Ora, o que leva as pessoas a acreditarem na mentira de que os servidores públicos tiveram aumento 50% acima da inflação? Quais servidores? Em qual período de tempo? Onde?

“Ah, mas o problema é como o Paulo Guedes disse: as aposentadorias generosas dos servidores públicos quebram o governo”. Mesmo? Desde 2013 os servidores públicos que ingressam nas carreiras de Estado têm regime equivalente ao do INSS. Para ter aposentadoria acima do teto, o servidor precisa pagar previdência complementar. Os únicos que não apenas mantiveram, mas aumentaram seus vencimentos e suas aposentadorias, foram os militares. E eles, é claro, estão de fora da reforma administrativa, como ficaram de fora da reforma da previdência.

E ainda tem a história da estabilidade. Esse dispositivo constitucional que os bonecos de posto acusam de ser uma aberração e motivo para a suposta má qualidade do serviço público. (Em breve escreverei um artigo específico sobre a lenda da má qualidade do serviço público). Ora, a estabilidade não é impedimento para que servidor público seja demitido. A lei 8.112, que é de 1990, já prevê a demissão do servidor público e tipifica os casos em que ela é possível. Entre 2012 e 2018, por exemplo, só no governo federal foram 3.745 servidores demitidos, uma média de 535 a cada ano, segundo dados do Ministério do Planejamento, Orçamento e Gestão.

A estabilidade do servidor público não é privilégio para assegurar má qualidade do serviço. Ela é garantia de impessoalidade na gestão de pessoas dentro das estruturas de governo. É a estabilidade que garante tranquilidade ao auditor fiscal da prefeitura para apontar irregularidades cometidas pelo prefeito ou pelo secretário de fazenda. Sem estabilidade, qual auditoria terá condições de, por exemplo, reprovar a prestação de contas do prefeito? Se a existência dos “cargos de confiança” já é instrumento para governantes encherem as estruturas de governo de parentes e amigos incompetentes, o que seria se todos os cargos públicos fossem passíveis de demissão e livre nomeação?

Os exemplos poderiam se multiplicar, mas o texto já está longo demais. A questão é que a estabilidade não é, nem nunca foi, garantia de impunidade para servidor ruim. A lei prevê, sim, diversas possibilidades de demissão de servidor, e eles de fato são demitidos todos os dias, em todas as esferas de governo.

Mas os bonecos de posto não processam as informações.
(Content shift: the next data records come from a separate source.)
(** ** The price fetcher *)

(** Decides the [except] clauses met by an exception of a known class. *)
Ltac decide_catch :=
  repeat match goal with
  | |- context [?f (Exn ?k ?t)] =>
      lazymatch f with
      | is_RequestException => idtac
      | is_Exception => idtac
      | is_NotFound => idtac
      end;
      let b := eval cbv in (f (Exn k t)) in
      lazymatch b with
      | true => idtac
      | false => idtac
      end;
      change (f (Exn k t)) with b
  | H : context [?f (Exn ?k ?t)] |- _ =>
      lazymatch f with
      | is_RequestException => idtac
      | is_Exception => idtac
      | is_NotFound => idtac
      end;
      let b := eval cbv in (f (Exn k t)) in
      lazymatch b with
      | true => idtac
      | false => idtac
      end;
      change (f (Exn k t)) with b in H
  end.

(** Unfolds the plumbing of the monad and reduces what is decided. *)
Ltac run :=
  cbv beta iota zeta delta [bind try_except lift throw raise ask emit ret
    IO.print IO.now IO.requests_post IO.raise_for_status
    IO.response_json IO.get_channel IO.path_exists IO.send_embed
    IO.send_text IO.fetch_message IO.edit_embed IO.edit_attachments
    IO.read_cache_file fst snd negb] in *;
  repeat match goal with
  | |- context [IO.find_channel ?env ?h (JInt ?z)] =>
      change (IO.find_channel env h (JInt z))
        with (@Ok (option Z) (channel_of env h (JInt z)))
  | H : context [IO.find_channel ?env ?h (JInt ?z)] |- _ =>
      change (IO.find_channel env h (JInt z))
        with (@Ok (option Z) (channel_of env h (JInt z))) in H
  end;
  decide_catch;
  cbv beta iota in *.
(** * Eagles Analytics: a shallow embedding of [src/analytics.py]

    The module reads per-game statistics from CSV sources, reduces them to a
    nested season report and writes the report as JSON.  Each Python function
    of the module is embedded below under its own name:

    - [read_game_stats]      (reader, lines 14-41),
    - [calculate_analytics]  (aggregator, lines 44-105),
    - [write_analytics]      (writer, lines 108-118),
    - [run_analytics]        (orchestrator, lines 121-156),
    - [main]                 (entry point, lines 159-185).

    Python integers are [Z]; Python floats are IEEE-754 binary64 values,
    taken from the standard library's [spec_float]; exceptions are values of
    [exn] carried by the [outcome] type; the file system and the console are
    explicit state.  What belongs to the interpreter and its library rather
    than to the module is taken as a parameter: [int] on text, the CSV
    tokenizer with the decoding of its source, and the printing of floats. *)

From Stdlib Require Import ZArith List String Ascii Bool Lia.
From Stdlib Require Import DecimalString SpecFloat Permutation.
Import ListNotations.

Local Open Scope string_scope.
Local Open Scope Z_scope.


(* ================================================================== *)
(** * Exceptions and fallible computations *)

(** The exceptions the module can raise. *)
Inductive exn : Type :=
| KeyError (key : string)
| TypeError
| ValueError
| OverflowError
| ZeroDivisionError
| FileNotFoundError
| FileExistsError
| NotADirectoryError
| IsADirectoryError
| UnicodeDecodeError
| CsvError.

Inductive outcome (A : Type) : Type :=
| Ok (a : A)
| Raise (e : exn).

Arguments Ok {A} a.
Arguments Raise {A} e.

Definition bind {A B : Type} (r : outcome A) (k : A -> outcome B) : outcome B :=
  match r with
  | Ok a => k a
  | Raise e => Raise e
  end.

Notation "x <- r ;; k" := (bind r (fun x => k))
  (at level 61, r at next level, right associativity).

Definition is_ok {A : Type} (r : outcome A) : bool :=
  match r with Ok _ => true | Raise _ => false end.

(* ================================================================== *)
(** * Python numbers *)

Module PyNum.

(** binary64: 53 bits of precision, exponents below 1024. *)
Definition prec : Z := 53.
Definition emax : Z := 1024.

Definition float : Type := spec_float.

(** A signed magnitude read as an exact integer-valued operand of a float
    operation. *)
Definition signed (neg : bool) (mag : Z) : spec_float :=
  match mag with
  | Zpos p => S754_finite neg p 0
  | _ => S754_zero neg
  end.

(** Where the interpreter checks the range of a result, an infinity is an
    [OverflowError]. *)
Definition checked (f : float) : outcome float :=
  match f with
  | S754_infinity _ => Raise OverflowError
  | _ => Ok f
  end.

(** [float(k)] for an integer [k]: the nearest binary64, or [OverflowError]
    when [k] is too large to convert. *)
Definition float_of_int (k : Z) : outcome float :=
  checked (SFdiv prec emax (signed (k <? 0) (Z.abs k)) (signed false 1)).

(** [a / b] on two integers: the correctly rounded quotient of the exact
    integers.  A zero divisor raises [ZeroDivisionError]; a quotient beyond
    the float range raises [OverflowError]; a zero dividend gives a zero whose
    sign is that of the divisor. *)
Definition truediv (a b : Z) : outcome float :=
  if b =? 0 then Raise ZeroDivisionError
  else checked (SFdiv prec emax (signed (a <? 0) (Z.abs a))
                                (signed (b <? 0) (Z.abs b))).

(** [x * k] for a float [x] and an integer [k]: [k] is converted first, the
    product is rounded, and an overflowing product is an infinity. *)
Definition mul_int (x : float) (k : Z) : outcome float :=
  y <- float_of_int k ;;
  Ok (SFmul prec emax x y).

(** Round-half-even of the exact rational [n / d] ([d > 0], [n >= 0]). *)
Definition round_half_even (n d : Z) : Z :=
  let q := n / d in
  let r := n mod d in
  match 2 * r ?= d with
  | Lt => q
  | Gt => q + 1
  | Eq => if Z.even q then q else q + 1
  end.

(** The magnitude of [x * 10^nd] rounded half-even to an integer, computed
    on the exact binary value [m * 2^e] of [x]. *)
Definition scaled_magnitude (m : positive) (e : Z) (nd : nat) : Z :=
  let n := Zpos m * 10 ^ Z.of_nat nd in
  match e with
  | Zneg p => round_half_even n (2 ^ Zpos p)
  | _ => n * 2 ^ e
  end.

(** The float nearest to the decimal [mag / 10^nd], negated when [neg] is
    set: what a decimal literal such as [66.7] denotes. *)
Definition decimal (neg : bool) (mag : Z) (nd : nat) : float :=
  SFdiv prec emax (signed neg mag) (signed false (10 ^ Z.of_nat nd)).

(** [round(x, nd)] for a float [x] and [nd >= 0] digits: the exact value of
    [x] is rounded half-even to [nd] decimals and the decimal is converted
    back to the nearest float.  Zeros, infinities and NaN round to
    themselves. *)
Definition round (x : float) (nd : nat) : outcome float :=
  match x with
  | S754_finite s m e => checked (decimal s (scaled_magnitude m e nd) nd)
  | _ => Ok x
  end.

(** [str(k)] for an integer [k]. *)
Definition str_of_int (k : Z) : string :=
  NilZero.string_of_int (Z.to_int k).

End PyNum.

(* ================================================================== *)
(** * Python values *)

(** What a field of a CSV row dictionary can hold: a cell's text, [None]
    (the filler of a short row), or the list of surplus cells of a long
    row. *)
Inductive pyobj : Type :=
| PNone
| PStr (s : string)
| PList (l : list string).

(** [o == lit] for a string literal [lit]. *)
Definition eq_str (o : pyobj) (lit : string) : bool :=
  match o with
  | PStr s => String.eqb s lit
  | _ => false
  end.

(** The values of the report: integers, floats, strings and nested
    dictionaries, whose items keep their insertion order. *)
#[warnings="-register-all"]
Inductive pyval : Type :=
| PyInt (z : Z)
| PyFloat (f : PyNum.float)
| PyStr (s : string)
| PyDict (items : list (string * pyval)).

(** [d[k]] on the items of a dictionary. *)
Fixpoint assoc {V : Type} (k : string) (items : list (string * V)) : option V :=
  match items with
  | [] => None
  | (k', v) :: rest => if String.eqb k' k then Some v else assoc k rest
  end.

(** [v[k]]: the value under key [k] when [v] is a dictionary that has it. *)
Definition item (k : string) (v : pyval) : option pyval :=
  match v with
  | PyDict items => assoc k items
  | _ => None
  end.

(** [v[k1][k2]]. *)
Definition item2 (k1 k2 : string) (v : pyval) : option pyval :=
  match item k1 v with
  | Some d => item k2 d
  | None => None
  end.

(** The empty-result sentinel [{}]. *)
Definition empty_dict : pyval := PyDict [].

(* ================================================================== *)
(** * Game records *)

(** One game as [read_game_stats] builds it: six integers and four fields
    passed through from the row as they are. *)
Record game : Type := mkGame {
  game_id : Z;
  date : pyobj;
  opponent : pyobj;
  home_away : pyobj;
  points_scored : Z;
  points_allowed : Z;
  rushing_yards : Z;
  passing_yards : Z;
  turnovers : Z;
  result : pyobj
}.

(* ================================================================== *)
(** * The aggregator: [calculate_analytics] *)

(** [sum(xs)]: the built-in adds from the left, starting at [0]. *)
Definition py_sum (xs : list Z) : Z := fold_left Z.add xs 0.

(** [len(xs)]. *)
Definition py_len {A : Type} (xs : list A) : Z := Z.of_nat (List.length xs).

Definition is_win (g : game) : bool := eq_str (result g) "W".
Definition is_home (g : game) : bool := eq_str (home_away g) "home".
Definition is_away (g : game) : bool := eq_str (home_away g) "away".

(** [sum(1 for g in games if g["result"] == "W")]. *)
Definition count_wins (games : list game) : Z :=
  py_sum (map (fun _ => 1) (filter is_win games)).

(** [f"{a}-{b}"]. *)
Definition record_string (a b : Z) : string :=
  (PyNum.str_of_int a ++ "-" ++ PyNum.str_of_int b)%string.

Definition calculate_analytics (games : list game) : outcome pyval :=
  match games with
  | [] => Ok empty_dict
  | _ :: _ =>
      let total_games := py_len games in
      let wins := count_wins games in
      let losses := total_games - wins in
      let total_points_scored := py_sum (map points_scored games) in
      let total_points_allowed := py_sum (map points_allowed games) in
      let total_rushing_yards := py_sum (map rushing_yards games) in
      let total_passing_yards := py_sum (map passing_yards games) in
      let total_turnovers := py_sum (map turnovers games) in
      let home_games := filter is_home games in
      let away_games := filter is_away games in
      let home_wins := count_wins home_games in
      let away_wins := count_wins away_games in
      win_percentage <-
        (if 0 <? total_games then
           q <- PyNum.truediv wins total_games ;;
           p <- PyNum.mul_int q 100 ;;
           r <- PyNum.round p 1 ;;
           Ok (PyFloat r)
         else Ok (PyInt 0)) ;;
      avg_points_scored <-
        (q <- PyNum.truediv total_points_scored total_games ;; PyNum.round q 1) ;;
      avg_points_allowed <-
        (q <- PyNum.truediv total_points_allowed total_games ;; PyNum.round q 1) ;;
      avg_rushing_yards <-
        (q <- PyNum.truediv total_rushing_yards total_games ;; PyNum.round q 1) ;;
      avg_passing_yards <-
        (q <- PyNum.truediv total_passing_yards total_games ;; PyNum.round q 1) ;;
      avg_total_yards <-
        (q <- PyNum.truediv (total_rushing_yards + total_passing_yards) total_games ;;
         PyNum.round q 1) ;;
      avg_turnovers_per_game <-
        (q <- PyNum.truediv total_turnovers total_games ;; PyNum.round q 2) ;;
      Ok (PyDict
        [ ("summary", PyDict
            [ ("total_games", PyInt total_games);
              ("wins", PyInt wins);
              ("losses", PyInt losses);
              ("win_percentage", win_percentage) ]);
          ("scoring", PyDict
            [ ("total_points_scored", PyInt total_points_scored);
              ("total_points_allowed", PyInt total_points_allowed);
              ("avg_points_scored", PyFloat avg_points_scored);
              ("avg_points_allowed", PyFloat avg_points_allowed);
              ("point_differential", PyInt (total_points_scored - total_points_allowed)) ]);
          ("offense", PyDict
            [ ("total_rushing_yards", PyInt total_rushing_yards);
              ("total_passing_yards", PyInt total_passing_yards);
              ("total_yards", PyInt (total_rushing_yards + total_passing_yards));
              ("avg_rushing_yards", PyFloat avg_rushing_yards);
              ("avg_passing_yards", PyFloat avg_passing_yards);
              ("avg_total_yards", PyFloat avg_total_yards) ]);
          ("turnovers", PyDict
            [ ("total_turnovers", PyInt total_turnovers);
              ("avg_turnovers_per_game", PyFloat avg_turnovers_per_game) ]);
          ("home_away", PyDict
            [ ("home_record", PyStr (record_string home_wins (py_len home_games - home_wins)));
              ("away_record", PyStr (record_string away_wins (py_len away_games - away_wins))) ]) ])
  end.

(* ================================================================== *)
(** * Integer literals: [int(s)] *)

Module IntLiteral.

(** [int(o)] on a row value.  On text, [int] belongs to the interpreter: it
    reads the decimal digits of every script, skips surrounding white space
    and refuses a literal of too many digits.  It is taken as the parameter
    [int_of_str], where no value stands for a [ValueError].  [None] and
    lists are a [TypeError]. *)
Definition of_obj (int_of_str : string -> option Z) (o : pyobj) : outcome Z :=
  match o with
  | PStr s =>
      match int_of_str s with
      | Some k => Ok k
      | None => Raise ValueError
      end
  | PNone => Raise TypeError
  | PList _ => Raise TypeError
  end.

(** An instance on ASCII text, to evaluate the reader on concrete rows. *)

Definition code (c : ascii) : Z := Z.of_nat (nat_of_ascii c).

(** The characters [int] skips around an ASCII literal: tab to carriage
    return, and the space. *)
Definition is_space (c : ascii) : bool :=
  let n := code c in
  ((9 <=? n) && (n <=? 13)) || (n =? 32).

Definition digit_of (c : ascii) : option Z :=
  let n := code c in
  if (48 <=? n) && (n <=? 57) then Some (n - 48) else None.

Definition is_underscore (c : ascii) : bool := code c =? 95.

Fixpoint lstrip (s : list ascii) : list ascii :=
  match s with
  | c :: rest => if is_space c then lstrip rest else s
  | [] => []
  end.

(** The digits after the first one: a single underscore may sit between two
    digits.  Returns the value read and the unread rest, or no value on a
    misplaced underscore. *)
Fixpoint digits (acc : Z) (s : list ascii) : option (Z * list ascii) :=
  match s with
  | [] => Some (acc, [])
  | c :: rest =>
      match digit_of c with
      | Some d => digits (acc * 10 + d) rest
      | None =>
          if is_underscore c then
            match rest with
            | c2 :: rest2 =>
                match digit_of c2 with
                | Some d2 => digits (acc * 10 + d2) rest2
                | None => None
                end
            | [] => None
            end
          else Some (acc, s)
      end
  end.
E acusam quem as menciona de comunista, o que acreditam ser suficiente para desqualificar todas as provas que estão na frente do nariz de quem quiser ver. Sem um pingo de pensamento autônomo, só tem o que dizer porque reproduzem como papagaios as sandices que seus “mitos” vomitam todos os dias.

O atoleiro político, social e cultural em que estamos é provavelmente o pior da nossa história. E as chances de sairmos dele são quase nulas enquanto continuarmos nos comportando como bonecos de posto, reproduzindo sandices, fake news e discursos de ódio sem qualquer fundamento, apenas por preguiça de pensar.